Data excerpts:
(* ===== verification/NodeProps.v ===== *)
(** * Logs and receipts

    What [eth_getLogs] and [eth_getTransactionReceipt] report about mined
    blocks. *)
From S2P Require Import Prelude Transaction TimeManager Hardfork Block Fees Snapshots PoolTx.
From S2P Require Import Db BlockStates Validator Executor Chain Node Backend BackendProps.
Open Scope Z_scope.

Section Logs.
Context `{!Evm} `{!Hashing} `{!StateStore} `{!NodeDb} `{!LogFilter} `{!BlockChannel} `{!SpecIdOrder}.
Variable config : NodeConfig.

(** ** Logs *)

(** All logs of a block in order, each with its transaction and its position
    in it. *)
Definition located_logs (infos : list TransactionInfo) : list (TransactionInfo * nat * Log) :=
  infos ≫= fun info => imap (fun i log => (info, i, log)) (info_logs info).

(** How a log is reported: with its position in the block. *)
Definition report (block_hash : H256) (number : Z) (k : nat) (l : TransactionInfo * nat * Log) : RpcLog :=
  let '(info, i, log) := l in
  mkRpcLog log (Some block_hash) (Some number) (Some (info_transaction_hash info)) (Some (info_transaction_index info))
    (Some (Z.of_nat k)) (Some (Z.of_nat i)) (Some false).

Definition matching_logs (filter : Filter) (block_hash : H256) (number : Z) (infos : list TransactionInfo) : list RpcLog :=
  base.filter (fun l => is_match filter (rl_log l) = true) (imap (report block_hash number) (located_logs infos)).

Lemma report_shift bh n info ls i k :
  imap ((fun j => report bh n (k + j)) ∘ S) (imap ((fun j lg => (info, (i + j)%nat, lg)) ∘ S) ls) =
  imap (fun j => report bh n (S k + j)) (imap (fun j lg => (info, (S i + j)%nat, lg)) ls).
Proof.
  rewrite (imap_ext _ (fun j lg => (info, (S i + j)%nat, lg)) ls) by (intros; simpl; by rewrite Nat.add_succ_r).
  apply imap_ext. intros j x _. simpl. by rewrite Nat.add_succ_r.
Qed.

Lemma tx_logs_spec f bh n info ls : forall i k,
  tx_logs f bh n info (Z.of_nat i) (Z.of_nat k) ls =
  base.filter (fun l => is_match f (rl_log l) = true)
    (imap (fun j => report bh n (k + j)) (imap (fun j log => (info, (i + j)%nat, log)) ls)).
Proof.
  induction ls as [|log ls IH]; intros i k; [done|]. cbn [tx_logs].
  rewrite (imap_cons _ log ls), (imap_cons _ _ (imap _ ls)). rewrite filter_cons. cbn [report rl_log].
  replace (Z.of_nat i + 1) with (Z.of_nat (S i)) by lia. replace (Z.of_nat k + 1) with (Z.of_nat (S k)) by lia.
  rewrite IH, !Nat.add_0_r, report_shift.
  destruct (is_match f log); by rewrite ?decide_True, ?decide_False by done.
Qed.

Lemma infos_logs_spec f bh n infos : forall k,
  infos_logs f bh n (Z.of_nat k) infos =
  base.filter (fun l => is_match f (rl_log l) = true) (imap (fun j => report bh n (k + j)) (located_logs infos)).
Proof.
  induction infos as [|info infos IH]; intros k; [done|]. cbn [infos_logs].
  unfold located_logs. rewrite bind_cons, imap_app, filter_app. f_equal.
  - apply (tx_logs_spec f bh n info (info_logs info) 0 k).
  - rewrite length_imap. replace (Z.of_nat k + Z.of_nat (length (info_logs info))) with (Z.of_nat (k + length (info_logs info))) by lia.
    rewrite IH. f_equal. apply imap_ext. intros j x _. simpl. f_equal. lia.
Qed.

(** The logs reported for a block are exactly those of its known
    transactions that match the filter, in order, each with its transaction,
    its position in it and its position among all logs of the block. *)
Theorem block_logs_spec s f block :
  mined_logs_for_block s f block =
  matching_logs f (header_hash (header block)) (Header.number (header block)) (known_infos s block).
Proof. apply (infos_logs_spec _ _ _ _ 0). Qed.

(** A forked node never reports the logs of the block it forked at when a
    query starts there: the remote client is only asked for ranges that start
    before that block, and the node itself does not hold it.  Started one block
    earlier, the same query asks the remote client for both blocks. *)
Theorem fork_block_logs_skipped s f filter to :
  fork config = Some f -> get_block (storage s) (IdNumber (BNumber (fork_block_number f))) = None ->
  fork_block_number f <= to ->
  logs_for_range config s filter (fork_block_number f) to = Ok (range_logs s filter (fork_block_number f + 1) to) /\
  logs_for_range config s filter (fork_block_number f - 1) to =
    match fork_logs f (set_range filter (fork_block_number f - 1) (fork_block_number f)) with
    | Err e => Err (ForkProvider e)
    | Ok remote => Ok (remote ++ range_logs s filter (fork_block_number f + 1) to)
    end.
Proof.
  intros Hf Hb Hto. unfold logs_for_range, predates_fork. rewrite Hf. rewrite !Z.ltb_irrefl.
  destruct (Z.ltb_spec to (fork_block_number f)); [lia|].
  destruct (Z.ltb_spec (fork_block_number f - 1) (fork_block_number f)); [|lia]. split; [|done].
  f_equal. unfold range_logs. rewrite (seqZ_cons (fork_block_number f)) by lia. rewrite bind_cons, Hb. cbn [app].
  f_equal. f_equal; lia.
Qed.
End Logs.

(** ** Receipts *)
Lemma omap_all_Some {A B} (f : A -> option B) l : forall l',
  length l = length l' -> (forall i x y, l !! i = Some x -> l' !! i = Some y -> f x = Some y) -> omap f l = l'.
Proof.
  induction l as [|x l IH]; intros [|y l'] Hl Hf; try done. simpl in Hl.
  simpl. rewrite (Hf 0%nat x y) by done. f_equal. apply IH; [lia|]. intros i. apply (Hf (S i)).
Qed.

Section Receipts.
Context `{!Evm} `{!Hashing} `{!StateStore} `{!NodeDb} `{!LogFilter} `{!BlockChannel} `{!SpecIdOrder}.
Variable config : NodeConfig.
Hypothesis evm_gas : forall c b e db r tr db',
  inspect_commit c b e db = (Ok r, tr, db') -> is_u64 (result_gas r).
Hypothesis separates : hash_separates.

Definition receipts_gas (rs : list TypedReceipt) : Z := foldr (fun r a => TypedReceipt.gas_used r + a) 0 rs.

Lemma cumulative_gas rs : forall a,
  0 <= a -> Forall (fun r => 0 <= TypedReceipt.gas_used r) rs ->
  fold_left (fun a r => u256_saturating_add a (TypedReceipt.gas_used r)) rs a =
  match rs with [] => a | _ => Z.min U256_MAX (a + receipts_gas rs) end.
Proof.
  induction rs as [|r rs IH]; intros a Ha Hr; [done|]. apply Forall_cons in Hr as [Hr1 Hr2]. cbn [fold_left].
  assert (0 <= receipts_gas rs) as Hp by (clear IH; induction Hr2; simpl; [lia|]; unfold receipts_gas in *; simpl; lia).
  assert (u256_saturating_add a (TypedReceipt.gas_used r) = Z.min U256_MAX (a + TypedReceipt.gas_used r)) as ->.
  { unfold u256_saturating_add, saturate. unfold_bounds. lia. }
  rewrite IH by (try done; unfold_bounds; lia).
  destruct rs as [|r' rs]; unfold receipts_gas in *; simpl in *; unfold_bounds; lia.
Qed.

(** The block that was mined and what is stored about its transactions. *)
Record mined_block (s' : Node) (o : MinedBlockOutcome) (b : Block) (infos : list TransactionInfo)
    (receipts : list TypedReceipt) : Prop := {
  mb_block : get_block_by_hash (storage s') (best_hash (storage s')) = Some b;
  mb_number : Header.number (header b) = best_number (storage s') /\ best_number (storage s') <= U64_MAX;
  mb_hashes : block_tx_hash <$> transactions b = PoolTransaction.hash <$> outcome_included o;
  mb_length : length receipts = length (outcome_included o) /\ length infos = length (outcome_included o);
  mb_gas : Forall (fun r => 0 <= TypedReceipt.gas_used r) receipts;
  mb_info i info : infos !! i = Some info -> info_transaction_index info = Z.of_nat i mod 2 ^ 32;
  mb_hash i info t : infos !! i = Some info -> outcome_included o !! i = Some t ->
    info_transaction_hash info = PoolTransaction.hash t;
  mb_logs i info r : infos !! i = Some info -> receipts !! i = Some r -> receipt_logs (receipt_body r) = info_logs info;
  mb_found i t info r : outcome_included o !! i = Some t -> infos !! i = Some info -> receipts !! i = Some r ->
    mined (storage s') !! PoolTransaction.hash t = Some (mkMined info r (best_hash (storage s')) (best_number (storage s'))) }.

Lemma mine_mined_block bs now txs s o s' :
  node_inv bs s -> transaction_block_keeper config = None -> Forall hash_consistent txs ->
  do_mine_block config now txs s = Ret (Some (o, s')) -> NoDup (PoolTransaction.hash <$> outcome_included o) ->
  exists b infos receipts, mined_block s' o b infos receipts.
Proof using evm_gas separates.
  intros I Hk Hc Hm Hnd.
  destruct (mine_step config evm_gas separates bs now txs s o s' I Hm) as (r & os & [_ _ (inner & M3 & _) -> M5 _ _] & I').
  destruct (executes_included _ _ _ _ _ _ _ _ M3) as (Hh & Htx & Hl & Hin).
  destruct M3 as (s1 & Hst & _ & _ & Hinc & _ & _ & Hr & [Hli Hinfo] & _). cbn in Hnd.
  exists (bi_block (ex_block r)), (bi_transactions (ex_block r)), (bi_receipts (ex_block r)).
  pose proof (ni_chain _ _ I') as C'. rewrite Hk in M5.
  assert (best_hash (storage s') = header_hash (header (bi_block (ex_block r)))) as Hbh.
  { apply (chain_last _ _ _ C'). by rewrite last_snoc. }
  assert (best_number (storage s') = best_number (storage s) + 1) as Hbn by (by rewrite M5).
  split; cbn.
  - apply (ch_blocks _ _ C'). split; [done|]. rewrite elem_of_app, list_elem_of_singleton. by right.
  - split; [|apply (ni_u64 _ _ I')]. destruct (ch_best _ _ C') as [Hb _]. rewrite length_app in Hb. simpl in Hb.
    rewrite (ch_number _ _ C' (length bs)); [lia|]. by rewrite list_lookup_middle.
  - rewrite Htx, <- list_fmap_compose. apply list_fmap_ext. intros i t Ht. symmetry.
    apply (proj1 (Forall_forall _ _) Hc). apply Hin. by apply list_elem_of_lookup_2 in Ht.
  - rewrite Hr, Hinc, !length_fmap. done.
  - rewrite Hr. apply Forall_fmap, Forall_forall. intros e (x & Hx & He)%list_elem_of_omap. destruct x; simplify_eq/=.
    destruct (steps_spec _ _ _ evm_gas _ _ _ Hst) as (_ & _ & Hg). rewrite Forall_forall in Hg.
    destruct (Hg _ Hx) as [Hu _]. simpl. rewrite receipt_gas. unfold is_u64 in Hu. lia.
  - intros i info Hi. assert (is_Some (omap outcome_executed os !! i)) as [e He].
    { apply lookup_lt_is_Some. apply lookup_lt_Some in Hi. lia. }
    destruct (Hinfo i e He) as (info' & Hi' & _ & Hidx & _). congruence.
  - intros i info t Hi Ht. apply (f_equal (fun l => l !! i)) in Hh. rewrite !list_lookup_fmap, Ht, Hi in Hh. by simplify_eq/=.
  - intros i info rc Hi Hrc. rewrite Hr, list_lookup_fmap in Hrc. destruct (omap outcome_executed os !! i) as [e|] eqn:He; [|done].
    destruct (Hinfo i e He) as (info' & Hi' & _ & _ & Hlogs). simplify_eq/=. rewrite Hlogs. unfold create_receipt. by destruct (mtx_transaction _).
  - intros i t info rc Ht Hi Hrc. rewrite Hbh, Hbn, M5.
    assert (PoolTransaction.hash t = info_transaction_hash info) as ->.
    { apply (f_equal (fun l => l !! i)) in Hh. rewrite !list_lookup_fmap, Ht, Hi in Hh. by simplify_eq/=. }
    apply (store_block_mined_at _ _ _ _ _ _ _ i); [done|by rewrite Hh|done..].
Qed.

(** The receipts of the block are all known. *)
Lemma mined_block_receipts s' o b infos receipts :
  mined_block s' o b infos receipts -> get_receipts s' (block_tx_hash <$> transactions b) = receipts.
Proof.
  intros M. destruct (mb_length _ _ _ _ _ M) as [L1 L2]. rewrite (mb_hashes _ _ _ _ _ M). apply omap_all_Some.
  - by rewrite length_fmap.
  - intros i x y Hx Hy. rewrite list_lookup_fmap in Hx.
    destruct (outcome_included o !! i) as [t|] eqn:Ht; simplify_eq/=.
    assert (is_Some (infos !! i)) as [info Hi] by (apply lookup_lt_is_Some; apply lookup_lt_Some in Ht; lia).
    by rewrite (mb_found _ _ _ _ _ M i t info y).
Qed.

Lemma receipt_logs_index bh n info rs ls j l :
  receipt_rpc_logs bh n info rs ls !! j = Some l ->
  rl_log_index l = Some (Z.of_nat (length rs) * Z.of_nat (length ls) + Z.of_nat j) /\ ls !! j = Some (rl_log l).
Proof.
  unfold receipt_rpc_logs. rewrite list_lookup_imap. destruct (ls !! j) as [log|]; [|done]. intros [= <-]. cbn.
  split; [|done]. do 2 f_equal. clear. induction rs as [|r rs IH]; simpl; lia.
Qed.

(** The effective gas price reported for an EIP-1559 transaction is the
    block's base fee plus the priority fee, without the cap at the
    transaction's maximum fee: it is the price of EIP-1559 exactly when the
    maximum fee covers that sum. *)
Theorem effective_price_uncapped s block t b :
  Header.base_fee_per_gas (header block) = Some b -> 0 <= b -> 0 <= EIP1559Transaction.max_priority_fee_per_gas t ->
  b + EIP1559Transaction.max_priority_fee_per_gas t <= U256_MAX ->
  b <= EIP1559Transaction.max_fee_per_gas t ->
  effective_gas_price s block (EIP1559 t) = b + EIP1559Transaction.max_priority_fee_per_gas t /\
  (effective_gas_price s block (EIP1559 t) =
     Z.min (EIP1559Transaction.max_fee_per_gas t) (b + EIP1559Transaction.max_priority_fee_per_gas t) <->
   b + EIP1559Transaction.max_priority_fee_per_gas t <= EIP1559Transaction.max_fee_per_gas t).
Proof.
  intros Hb H1' H2' H3' H4'. unfold effective_gas_price, u256_checked_add. rewrite Hb. cbn.
  rewrite decide_True by done. cbn. split; [done|lia].
Qed.

(** The receipt of a transaction of the block just mined is found; it
    names the block and the transaction's position, its gas is the
    transaction's, its cumulative gas the sum over the transactions up to it,
    and its logs are the transaction's (with the index the code computes from
    the transaction's own number of logs). *)
Theorem receipt_of_mined bs now txs s o s' i t :
  node_inv bs s -> transaction_block_keeper config = None -> Forall hash_consistent txs ->
  do_mine_block config now txs s = Ret (Some (o, s')) -> NoDup (PoolTransaction.hash <$> outcome_included o) ->
  Z.of_nat (length (outcome_included o)) <= 2 ^ 32 -> outcome_included o !! i = Some t ->
  exists rr out m, mined_transaction_receipt s' (PoolTransaction.hash t) = Ret (Some (rr, out)) /\
    get_transaction_by_hash (storage s') (PoolTransaction.hash t) = Some m /\
    rr_transaction_index rr = Z.of_nat i /\ rr_block_hash rr = Some (best_hash (storage s')) /\
    rr_block_number rr = Some (best_number (storage s')) /\
    rr_gas_used rr = Some (TypedReceipt.gas_used (mined_receipt m)) /\
    rr_cumulative_gas_used rr =
      Z.min U256_MAX (receipts_gas (take (S i) (get_receipts s' (PoolTransaction.hash <$> outcome_included o)))) /\
    length (get_receipts s' (PoolTransaction.hash <$> outcome_included o)) = length (outcome_included o) /\
    forall j l, rr_logs rr !! j = Some l ->
      receipt_logs (receipt_body (mined_receipt m)) !! j = Some (rl_log l) /\
      rl_log_index l =
        Some (Z.of_nat i * Z.of_nat (length (receipt_logs (receipt_body (mined_receipt m)))) + Z.of_nat j).
Proof using evm_gas separates.
  intros I Hk Hc Hm Hnd Hlen Ht. destruct (mine_mined_block bs now txs s o s' I Hk Hc Hm Hnd) as (b & infos & receipts & M).
  destruct (mb_length _ _ _ _ _ M) as [L1 L2]. destruct (mb_number _ _ _ _ _ M) as [N1 N2].
  apply lookup_lt_Some in Ht as Hlt.
  assert (is_Some (infos !! i)) as [info Hinfo] by (apply lookup_lt_is_Some; lia).
  assert (is_Some (receipts !! i)) as [rc Hrc] by (apply lookup_lt_is_Some; lia).
  pose proof (mb_found _ _ _ _ _ M i t info rc Ht Hinfo Hrc) as Hf. pose proof (mb_info _ _ _ _ _ M i info Hinfo) as Hidx.
  rewrite Z.mod_small in Hidx by lia.
  unfold mined_transaction_receipt, get_transaction_by_hash. rewrite Hf.
  destruct (receipt_body rc) as [status gas bloom ls] eqn:Hbody. rewrite (mb_block _ _ _ _ _ M).
  rewrite (mined_block_receipts _ _ _ _ _ M), Hidx, Nat2Z.id.
  assert (is_Some (transactions b !! i)) as [tx Htx].
  { apply lookup_lt_is_Some. pose proof (f_equal length (mb_hashes _ _ _ _ _ M)) as Hl. rewrite !length_fmap in Hl. lia. }
  rewrite Htx. cbn. rewrite N1, u256_as_u64_ok by done. cbn.
  rewrite <- (mb_hashes _ _ _ _ _ M), (mined_block_receipts _ _ _ _ _ M).
  eexists _, _, _. split; [done|]. split; [done|]. cbn. rewrite Hbody. cbn.
  assert (length (take (i + 1) receipts) = S i) as Hti by (rewrite length_take; lia).
  split_and!; try done.
  - unfold TypedReceipt.gas_used. by destruct rc; simplify_eq/=.
  - rewrite cumulative_gas; [|lia|apply Forall_take, (mb_gas _ _ _ _ _ M)]. rewrite Nat.add_1_r in *.
    destruct (take (S i) receipts) as [|r0 rs]; [done|]. f_equal.
  - intros j l Hj. apply receipt_logs_index in Hj as [Hj1 Hj2]. split; [done|]. rewrite Hj1.
    do 2 f_equal. rewrite length_take, Hti. f_equal. f_equal. lia.
Qed.
End Receipts.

Exercise prompt:
All lines from the beginning of the material above through the one with "Section Logs." need to be returned exactly; please return those and only those.

Answer:
(* ===== verification/NodeProps.v ===== *)
(** * Logs and receipts

    What [eth_getLogs] and [eth_getTransactionReceipt] report about mined
    blocks. *)
From S2P Require Import Prelude Transaction TimeManager Hardfork Block Fees Snapshots PoolTx.
From S2P Require Import Db BlockStates Validator Executor Chain Node Backend BackendProps.
Open Scope Z_scope.

Section Logs.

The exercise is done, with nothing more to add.